Notifications
Clear all

JPG Forensics

10 Posts
4 Users
0 Likes
2,477 Views
(@tootypeg)
Posts: 173
Estimable Member
Topic starter
 

Hi all,

Quick question, ive been looking into JPG forensics a little bit and I have a load of cached JPGS from a single website. They all have the same quantization values suggesting this is a trait of the site, but in addition, they also have similar 'Progressive DCT SOF2 17 byte values. I just cant find any resources to explain this to me in simple terms, what is this value?

 
Posted : 29/09/2019 4:25 pm
(@athulin)
Posts: 1156
Noble Member
 

Hi all,

Quick question, ive been looking into JPG forensics a little bit and I have a load of cached JPGS from a single website. They all have the same quantization values suggesting this is a trait of the site, but in addition, they also have similar 'Progressive DCT SOF2 17 byte values. I just cant find any resources to explain this to me in simple terms, what is this value?

'Progressive' refers to progressive coding to speed up display over the internet the image is first coded very 'coarsely' giving a kind of out-of-focus view, then coded with progressively more 'fine' resolution, showing more and more details. Good when you have a slow link, as you get a rough approximation to the image fairly quickly. And if your browser/viewed does progressive JPEG – used to be a problem in some quarters.

'DCT' = Discrete Cosine Tranform, which is the backbone of JPEG compression. Ask a mathematician to explain that …

SOF - 'Start of Frame'. A magic number if you like JPEG has multiple SOFs to flag the data described. One of these is the baseline DCT SOF (SOF0), another the progressive DCT SOF (SOF2).

Following the SOF are a number of fixed bytes, with the same content layout for all types of SOFs, (8 bytes I think) and a number of additional fields, the number of which are specified by one of the fixed fields. I guess that the particular SOF header you have … produces 17 bytes either in toto, or in the SOF fields, or in only the dynamic SOF fields …
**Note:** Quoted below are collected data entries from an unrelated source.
(** Modelled from the spec: what the FileInfo decorator computes for
    one emission: "language ..., license ..., and totals (loc, sloc,
    comments, blanks, complexity)". *)
Record Info : Type := {
  InfoLanguage : string;
  InfoLicense : option fileinfo.License;
  InfoSize : Z;
  InfoLoc : Z;
  InfoSloc : Z;
  InfoComments : Z;
  InfoBlanks : Z;
  InfoComplexity : Z;
  InfoWeightedComplexity : Z
}.

(** The zero value of [Commit], which a Go map gives for a missing key. *)
Definition Commit_zero : Commit :=
  {| SHA := ""; Parents := []; Author := {| PersonName := ""; PersonEmail := "" |};
     Committer := {| PersonName := ""; PersonEmail := "" |}; Date := 0; Message := "";
     Files := []; Branches := []; Signed := false |}.

Definition with_Branches (c : Commit) (bs : list string) : Commit :=
  {| SHA := SHA c; Parents := Parents c; Author := Author c; Committer := Committer c;
     Date := Date c; Message := Message c; Files := Files c; Branches := bs;
     Signed := Signed c |}.

Section Decorate.
Context {Raw : Type}.
Variable parse : Raw → res Commit.
(** The decorator's findings, for the file of a commit at a path. *)
Variable fileinfo_of : string → string → Info.
(** The branches the branch pass found for a commit. *)
Context {Graph Branches Timing : Type}.
Variable branches_of : Branches → string → list string.

(** Modelled from the spec: the commit metadata of the stream, by sha:
    "Parses each RawCommitRecord into a Commit minus branches", the
    branches being those of the branch pass, "empty when branch
    attribution disabled".  A malformed record is the error. *)
Fixpoint commit_info (all : bool) (b : option Branches) (stream : list Raw)
    (m : gmap string Commit) : gmap string Commit * option error :=
  match stream with
  | [] => (m, None)
  | raw :: rest =>
      match parse raw with
      | Err e => (m, Some e)
      | Ok c =>
          let bs := if all then match b with
                                | Some b => branches_of b (SHA c)
                                | None => []
                                end
                    else [] in
          commit_info all b rest (<[SHA c := with_Branches c bs]> m)
      end
  end.

(** Modelled from the spec: the Ripper's [getCommitInfo], which fills
    [commitMeta] from the stream. *)
Definition getCommitInfo (stream : list Raw) (s : ripsrc.Ripper Graph Branches Timing)
    (opts : ripsrc.RipOpts) : ripsrc.Ripper Graph Branches Timing * option error :=
  let '(m, err) := commit_info (ripsrc.AllBranches opts) (ripsrc.branches s) stream ∅ in
  ({| ripsrc.commitMeta := m; ripsrc.GitProcessTimings := ripsrc.GitProcessTimings s;
      ripsrc.parentsGraph := ripsrc.parentsGraph s; ripsrc.branches := ripsrc.branches s |},
   err).

(** Modelled from the spec: the decoration of one emission: "For each
    BlameResult with non-empty lines, compute ... language ..., license
    ..., and totals"; the commit is the metadata of the emission's sha. *)
Definition decorate (c : Commit) (em : process.Emission) : ripsrc.BlameResult :=
  let bare :=
    {| ripsrc.Commit := c; ripsrc.Language := ""; ripsrc.Filename := process.Path em;
       ripsrc.Lines := process.FileLines em; ripsrc.Size := 0; ripsrc.Loc := 0;
       ripsrc.Sloc := 0; ripsrc.Comments := 0; ripsrc.Blanks := 0;
       ripsrc.Complexity := 0; ripsrc.WeightedComplexity := 0;
       ripsrc.Skipped := process.FileSkipped em; ripsrc.License := None;
       ripsrc.Status := process.FileStatus em |} in
  match process.FileLines em with
  | [] => bare
  | _ :: _ =>
      let i := fileinfo_of (SHA c) (process.Path em) in
      {| ripsrc.Commit := c; ripsrc.Language := InfoLanguage i;
         ripsrc.Filename := process.Path em; ripsrc.Lines := process.FileLines em;
         ripsrc.Size := InfoSize i; ripsrc.Loc := InfoLoc i; ripsrc.Sloc := InfoSloc i;
         ripsrc.Comments := InfoComments i; ripsrc.Blanks := InfoBlanks i;
         ripsrc.Complexity := InfoComplexity i;
         ripsrc.WeightedComplexity := InfoWeightedComplexity i;
         ripsrc.Skipped := process.FileSkipped em; ripsrc.License := InfoLicense i;
         ripsrc.Status := process.FileStatus em |}
  end.

(** Modelled from the spec: the Ripper's [codeInfoFiles], the
    decoration of the emissions of one commit, in their order.  The
    decoration has no error of its own: what it does not find is left
    empty in the record. *)
Definition codeInfoFiles (s : ripsrc.Ripper Graph Branches Timing) (r1 : process.Result)
    (opts : ripsrc.RipOpts) : res (list ripsrc.BlameResult) :=
  let c := default Commit_zero (ripsrc.commitMeta s !! process.ResultCommit r1) in
  Ok (map (decorate c) (process.ResultFiles r1)).

End Decorate.

Section Stages.
Context {Raw Patch Graph Branches Timing : Type}.
Variable parse : Raw → res Commit.
Variable patch : Raw → string → Patch.
Variable plus_lines : Patch → list string.
Variable apply_hunks : Commit → list ripsrc.BlameLine → Patch → option (list ripsrc.BlameLine).
Variable classifyLine : string → string → process.Classification.
Variable fileinfo_of : string → string → Info.
Variable branches_of : Branches → string → list string.
(** The parents graph and the branch pass are taken as they come. *)
Variable parentsgraph_Read : string → bool → Graph * option error.
Variable branches_Run : string → Graph → Branches * option error.
Variable timing : ripsrc.processOpts → Timing.
(** The repository of each directory, as the tool shows it. *)
Variable git : string → gitexec.Repo Raw.

(** The stream the tool gives for a call of [Rip]. *)
Definition stream (repoDir : string) (o : option ripsrc.RipOpts) : list Raw :=
  gitexec.logWithPatches (git repoDir)
    (ripsrc.process_opts repoDir (ripsrc.default_opts o)).

(** The stages of [Rip], as the specification has them. *)
Definition stages : ripsrc.Stages Graph Branches process.Result Timing :=
  {| ripsrc.gitexec_Prepare := λ repoDir,
       gitexec.Prepare (gitexec.rev_parse_HEAD (git repoDir));
     ripsrc.parentsgraph_Read := parentsgraph_Read;
     ripsrc.branches_Run := branches_Run;
     ripsrc.getCommitInfo := λ s repoDir opts,
       getCommitInfo parse branches_of
         (gitexec.logWithPatches (git repoDir) (ripsrc.process_opts repoDir opts)) s opts;
     ripsrc.codeInfoFiles := codeInfoFiles fileinfo_of;
     ripsrc.process_Run := λ popts,
       process.run parse patch plus_lines apply_hunks classifyLine ∅
         (gitexec.logWithPatches (git (ripsrc.pRepoDir popts)) popts);
     ripsrc.process_Timing := timing |}.

End Stages.
End codeinfo.

(** * A small instance of the collaborators, to run the facade on *)

Module demo.
Import ripsrc.

(** The call that fails, if any. *)
Inductive failure : Type :=
  | NoFailure | FailPrepare | FailRead | FailBranches
  | FailCommitInfo | FailDecorate | FailRun.

Definition person : commitmeta.Person :=
  {| commitmeta.PersonName := "ann"; commitmeta.PersonEmail := "ann@example.org" |}.

Definition commit (sha : string) : commitmeta.Commit :=
  {| commitmeta.SHA := sha; commitmeta.Parents := []; commitmeta.Author := person;
     commitmeta.Committer := person; commitmeta.Date := 0; commitmeta.Message := "";
     commitmeta.Files := []; commitmeta.Branches := []; commitmeta.Signed := false |}.

Definition record (sha file : string) : BlameResult :=
  {| Commit := commit sha; Language := "Go"; Filename := file; Lines := [];
     Size := 0; Loc := 0; Sloc := 0; Comments := 0; Blanks := 0; Complexity := 0;
     WeightedComplexity := 0; Skipped := ""; License := None;
     Status := commitmeta.GitFileCommitStatusAdded |}.

Definition fails (f g : failure) (msg : string) : option error :=
  match f, g with
  | FailPrepare, FailPrepare | FailRead, FailRead | FailBranches, FailBranches
  | FailCommitInfo, FailCommitInfo | FailRun, FailRun => Some (Errorf msg)
  | _, _ => None
  end.

(** Two results, ["c1"] and ["c2"], of two records each; decoration
    fails, when it does, on ["c2"]. *)
Definition stages (f : failure) : Stages unit unit string unit :=
  {| gitexec_Prepare := λ _, fails f FailPrepare "prepare";
     parentsgraph_Read := λ _ _, (tt, fails f FailRead "read");
     branches_Run := λ _ _, (tt, fails f FailBranches "branches");
     getCommitInfo := λ s _ _, (s, fails f FailCommitInfo "commit info");
     codeInfoFiles := λ _ r1 _,
       match f with
       | FailDecorate =>
           if String.eqb r1 "c2" then Err (Errorf "code info")
           else Ok [record r1 "a.go"; record r1 "b.go"]
       | _ => Ok [record r1 "a.go"; record r1 "b.go"]
       end;
     process_Run := λ _, (["c1"; "c2"], fails f FailRun "run");
     process_Timing := λ _, tt |}.

(** A directory tree: [/w] holds a working repository [a], a bare
    repository [b.git] without commits, a plain directory [c] with a
    repository [c/d] below it, a directory [e.git] without [objects],
    and a file. *)
Definition dirs : list string :=
  ["/w"; "/w/a"; "/w/a/.git"; "/w/b.git"; "/w/b.git/objects"; "/w/c"; "/w/c/d";
   "/w/c/d/.git"; "/w/e.git"].

Definition os_Stat (path : string) : ripcmd.stat_result :=
  if existsb (String.eqb path) dirs then ripcmd.StatInfo true
  else if String.eqb path "/w/README" then ripcmd.StatInfo false
  else ripcmd.StatError true "no such file or directory".

Definition entry (name : string) (isDir : bool) : ripcmd.FileInfo :=
  {| ripcmd.Name := name; ripcmd.IsDir := isDir |}.

Definition ioutil_ReadDir (path : string) : res (list ripcmd.FileInfo) :=
  if String.eqb path "/w" then
    Ok [entry "README" false; entry "a" true; entry "b.git" true; entry "c" true;
        entry "e.git" true]
  else if String.eqb path "/w/c" then Ok [entry "d" true]
  else Ok [].

Definition filepath_Abs (path : string) : res string := Ok path.

Definition filepath_Join (dir sub : string) : string := (dir ++ "/" ++ sub)%string.

Definition git_rev_parse_HEAD (repoDir : string) : string :=
  if String.eqb repoDir "/w/a" then
    String.append "3a82e44558db78d9e61661d3c85b0a79d23a1d48" (String "010" "")
  else "".

Definition Rip_call (repoDir : string) (o : RipOpts)
  : list BlameResult * option error :=
  ([record "3a82e44558db78d9e61661d3c85b0a79d23a1d48" "main.go"], None).

Definition cmd_opts : ripcmd.Opts :=
  {| ripcmd.Dir := "/w"; ripcmd.OptCommitFromIncl := ""; ripcmd.Profile := "" |}.

(** The same tree, where [/w/b.git/.git] cannot be examined. *)
Definition os_Stat_denied (path : string) : ripcmd.stat_result :=
  if String.eqb path "/w/b.git/.git" then ripcmd.StatError false "permission denied"
  else os_Stat path.

(** A repository of three commits: [c1] adds [a.go] and [b.go], [c2]
    modifies [a.go] and removes [b.go], [c3] merges without a change. *)
Definition change (st : commitmeta.CommitStatus) : commitmeta.CommitFile :=
  {| commitmeta.Status := st; commitmeta.RenamedFrom := None;
     commitmeta.Additions := 1; commitmeta.Deletions := 0; commitmeta.Binary := false |}.

Definition commit_with (sha : string) (parents : list string)
    (files : list (string * commitmeta.CommitFile)) : commitmeta.Commit :=
  {| commitmeta.SHA := sha; commitmeta.Parents := parents; commitmeta.Author := person;
     commitmeta.Committer := person; commitmeta.Date := 0; commitmeta.Message := "";
     commitmeta.Files := files; commitmeta.Branches := []; commitmeta.Signed := false |}.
You probably need the JPEG standard to make sense of the structure of a JPEG file.

 
Posted : 29/09/2019 5:11 pm
jaclaz
(@jaclaz)
Posts: 5133
Illustrious Member
 

Around pages 34-35 here?

https://www.w3.org/Graphics/JPEG/itu-t81.pdf

jaclaz

 
Posted : 29/09/2019 5:20 pm
(@trewmte)
Posts: 1877
Noble Member
 

From what you have stated could it be you are looking at the 17 bytes associated with DHT?

DHT
The DHT (Define Huffman Table) marker defines (or redefines) Huffman tables, which are identified by a class (AC or DC3) and a number. A single DHT marker can define multiple tables; however, baseline mode is limited to two of each type, and progressive and sequential modes are limited to four. The only restriction on the placement of DHT markers is that if a scan requires a specific table identifier and class, it must have been defined by a DHT marker earlier in a file.

The structure of the DHT marker is shown below. Each Huffman table is 17 bytes of fixed data followed by a variable field of up to 256 additional bytes. The first fixed byte contains the identifier for the table. The next 1 6 form an array of unsigned 1-byte integers whose elements give the number of Huffman codes for each possible code length (1-16). The sum of the 1 6 code lengths is the number of values in the Huffman table. The values are 1 byte each and follow, in order of Huffman code, the length counts.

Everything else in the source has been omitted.